Sin embargo, ¿es ése el “retrato tipo” del joven actual? ¿Se da cuenta la juventud, y los que no son tan jóvenes, de ese mundo abierto que guardan en su interior, se dan cuenta de que son verdaderamente fuertes? ¡Cuántas veces vemos a jóvenes que parecen haber envejecido a destiempo, muchachos que acaban por agotar el elixir de la vida, porque exprimen como un limón todas sus posibilidades sin sacarles su esencia. ¿Qué ha ocurrido? “El que hace la voluntad de Dios permanece para siempre”. Parece que estas palabras del Señor hubieran perdido fuelle.

¿Te acuerdas del pasaje del Evangelio en que un joven que era rico sale al encuentro con Jesús, porque tiene “afanes de cielo”. ¿Te acuerdas de la respuesta aparentemente anodina del Señor? “Cumple los mandamientos”. “Eso ya lo cumplo desde mi juventud”, dijo satisfecho. Efectivamente se sabía fuerte, sabía sus posibilidades, pero el Señor lo que le va a pedir es algo más grande: que las ponga en marcha. Por eso se acabará dibujando la decepción en el rostro de aquel chaval que era bueno pero al que le costaba admitir que eso que cumplía tenía una coda: hacerlo con todas las consecuencias. La bendita normalidad, que se convierte en reto de amor.
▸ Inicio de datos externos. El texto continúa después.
Lemma order_move W W' s s' ts i t t' : inv W s ts -> ts !! i = Some t -> kept W W' s s' ts t t' -> inv W' s' (<[i := t']> ts).
Proof.
  intros Hinv Hi Hk. assert (Hin : t ∈ ts) by (by eapply list_elem_of_lookup_2).
  assert (Hsame : forall p, p ∈ W' -> p ∈ W).
  { intros p. destruct (i_order _ _ _ Hinv) as (O & -> & HO), (k_order _ _ _ _ _ _ _ Hk) as (O' & -> & HO'). rewrite !elem_of_cons, HO, HO'. done. }
  assert (Hsame' : forall p, p ∈ W -> p ∈ W').
  { intros p. destruct (i_order _ _ _ Hinv) as (O & -> & HO), (k_order _ _ _ _ _ _ _ Hk) as (O' & -> & HO'). rewrite !elem_of_cons, HO, HO'. done. }
  assert (Hcase : forall u, u ∈ <[i := t']> ts -> u = t' \/ exists j, j <> i /\ ts !! j = Some u).
  { intros u Hu. apply list_elem_of_lookup in Hu as (j & Hj). destruct (decide (j = i)) as [->|Hne].
    - rewrite list_lookup_insert_eq in Hj by (by eapply lookup_lt_Some). left. congruence.
    - rewrite list_lookup_insert_ne in Hj by done. right. by exists j. }
  assert (Hfree : forall u j a, j <> i -> ts !! j = Some u -> a ∈ holds (t_pc u) -> next_in W' a = next_in W a /\ next_of s' !! a = next_of s !! a).
  { intros u j a Hne Hj Ha. apply (k_others _ _ _ _ _ _ _ Hk). intros Hta. destruct (excl t) eqn:E; [|done]. exfalso. by eapply (held_alone W s ts i j t u a). }
  split.
  - apply (k_order _ _ _ _ _ _ _ Hk).
  - apply (k_nodup _ _ _ _ _ _ _ Hk).
  - intros u [->|(j & Hne & Hj)]%Hcase; [apply (k_fits _ _ _ _ _ _ _ Hk)|]. destruct (i_fits _ _ _ Hinv u) as (H1 & H2 & H3); [by eapply list_elem_of_lookup_2|]. auto.
  - intros u a b [->|(j & Hne & Hj)]%Hcase Hc; [by apply (k_claims _ _ _ _ _ _ _ Hk)|]. destruct (Hfree u j a Hne Hj (claims_held _ _ _ Hc)) as [-> _].
    apply (i_claims _ _ _ Hinv u); [by eapply list_elem_of_lookup_2|done].
  - intros u a b [->|(j & Hne & Hj)]%Hcase Hc; [by apply (k_halfway _ _ _ _ _ _ _ Hk)|].
    destruct (Hfree u j a Hne Hj (dirty_held _ _ (halfway_held _ _ _ _ Hc))) as [_ ->]. apply (i_halfway _ _ _ Hinv u); [by eapply list_elem_of_lookup_2|].
    destruct (t_pc u) eqn:Eu; cbn in Hc |- *; try done. destruct (Hfree u j next_next Hne Hj) as [<- _]; [rewrite Eu; cbn; set_solver|done].
  - intros a HW Hd. assert (Hd' : a ∉ dirty (t_pc t')). { apply Hd. apply (list_elem_of_lookup_2 _ i). apply list_lookup_insert_eq. by eapply lookup_lt_Some. }
    destruct (decide (a ∈ holds (t_pc t) /\ excl t = true)) as [[Ha He]|Hno]; [by apply (k_clean _ _ _ _ _ _ _ Hk)|].
    destruct (k_others _ _ _ _ _ _ _ Hk a) as [-> ->]. { intros Ha. destruct (excl t); [|done]. by destruct Hno. }
    apply (i_clean _ _ _ Hinv); [auto|]. intros u Hu Hdu. apply list_elem_of_lookup in Hu as (j & Hj). destruct (decide (j = i)) as [->|Hne].
    + simplify_eq. apply Hno. destruct (i_fits _ _ _ Hinv t Hin) as [Hf _]. split; [by apply dirty_held|by eapply dirty_excl].
    + apply (Hd u); [|done]. apply (list_elem_of_lookup_2 _ j). by rewrite list_lookup_insert_ne.
  - intros p HW. destruct (i_locks _ _ _ Hinv p (Hsame p HW)) as (st & Hst & Hl). destruct (k_locks _ _ _ _ _ _ _ Hk p st HW Hst Hl) as (st' & Hst' & Hl').
    exists st'. split; [done|]. by rewrite (count_of_insert (writes p) ts i t t' Hi), (count_of_insert (reads p) ts i t t' Hi).
Qed.

(** A pointer of a place that is held and not being swapped is as the order says. *)
Lemma clean_held W s ts i t a : inv W s ts -> ts !! i = Some t -> a ∈ holds (t_pc t) -> a ∉ dirty (t_pc t) -> next_of s !! a = Some (next_in W a).
Proof.
  intros Hinv Hi Ha Hd. assert (Hin : t ∈ ts) by (by eapply list_elem_of_lookup_2). apply (i_clean _ _ _ Hinv); [by apply (i_fits _ _ _ Hinv t Hin)|].
  intros u Hu Hdu. destruct (i_fits _ _ _ Hinv u Hu) as [Hf _]. apply list_elem_of_lookup in Hu as (j & Hj). destruct (decide (j = i)) as [->|Hne]; [by simplify_eq|].
  apply (held_alone W s ts j i u t a); [done..|by eapply dirty_excl|by apply dirty_held|done].
Qed.

(** The holders of [p] after thread [t] has become [t']. *)
Lemma same_role t t' : t_role t' = t_role t -> excl t' = excl t.
Proof. unfold excl. by intros ->. Qed.

Lemma locks_same p t t' : t_role t' = t_role t -> (p ∈ holds (t_pc t') <-> p ∈ holds (t_pc t)) -> writes p t' = writes p t /\ reads p t' = reads p t.
Proof. intros Hr Hp. unfold writes, reads. rewrite (same_role _ _ Hr). by rewrite (bool_decide_ext _ _ Hp). Qed.

Lemma local_kept W s ts i t t' : inv W s ts -> ts !! i = Some t -> t_role t' = t_role t -> fits t' -> holds (t_pc t') = holds (t_pc t) ->
  dirty (t_pc t) = [] -> dirty (t_pc t') = [] -> (forall a b, (a, b) ∈ claims (t_pc t') -> next_in W a = b) -> kept W W s s ts t t'.
Proof.
  intros Hinv Hi Hr Hf Hh Hd Hd' Hc. assert (Hin : t ∈ ts) by (by eapply list_elem_of_lookup_2). destruct (i_fits _ _ _ Hinv t Hin) as (_ & Hnd & HW). split.
  - apply (i_order _ _ _ Hinv).
  - apply (i_nodup _ _ _ Hinv).
  - by rewrite Hh.
  - done.
  - intros a b Ha%halfway_held. rewrite Hd' in Ha. by apply not_elem_of_nil in Ha.
  - done.
  - intros a _ Ha _ _. eapply clean_held; [done|done|done|]. rewrite Hd. apply not_elem_of_nil.
  - intros p st _ Hst Hl. exists st. split; [done|]. destruct (locks_same p t t' Hr) as [-> ->]; [by rewrite Hh|]. unfold lock_is in *. lia.
Qed.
“El niño iba creciendo y robusteciéndose, y se llenaba de sabiduría; y la gracia de Dios lo acompañaba”. El Niño-Dios quiere someterse a las leyes de los hombres, a la bendita normalidad del crecimiento humano. El domingo pasado considerábamos, en la fiesta de la Sagrada Familia, estas mismas palabras, la fuerza interior que vence al Maligno y que pasa ineludiblemente por hacer que crezca Dios en nosotros. Y eso a través de esa bendita normalidad de hacer lo que hay que hacer. Hay que hablar a los jóvenes de normalidad, y hay que hacerlo desde las familias, y desde el propio ejemplo. Porque la bendita normalidad de lo cotidiano es una aventura apasionante donde se fraguan no ya los héroes, sino los santos. Y hay victorias, que saben a gloria, porque es Dios el que vence en esos afanes nobles, en esas audacias santas, en esas entregas calladas, que son la trama con que se construye la vida.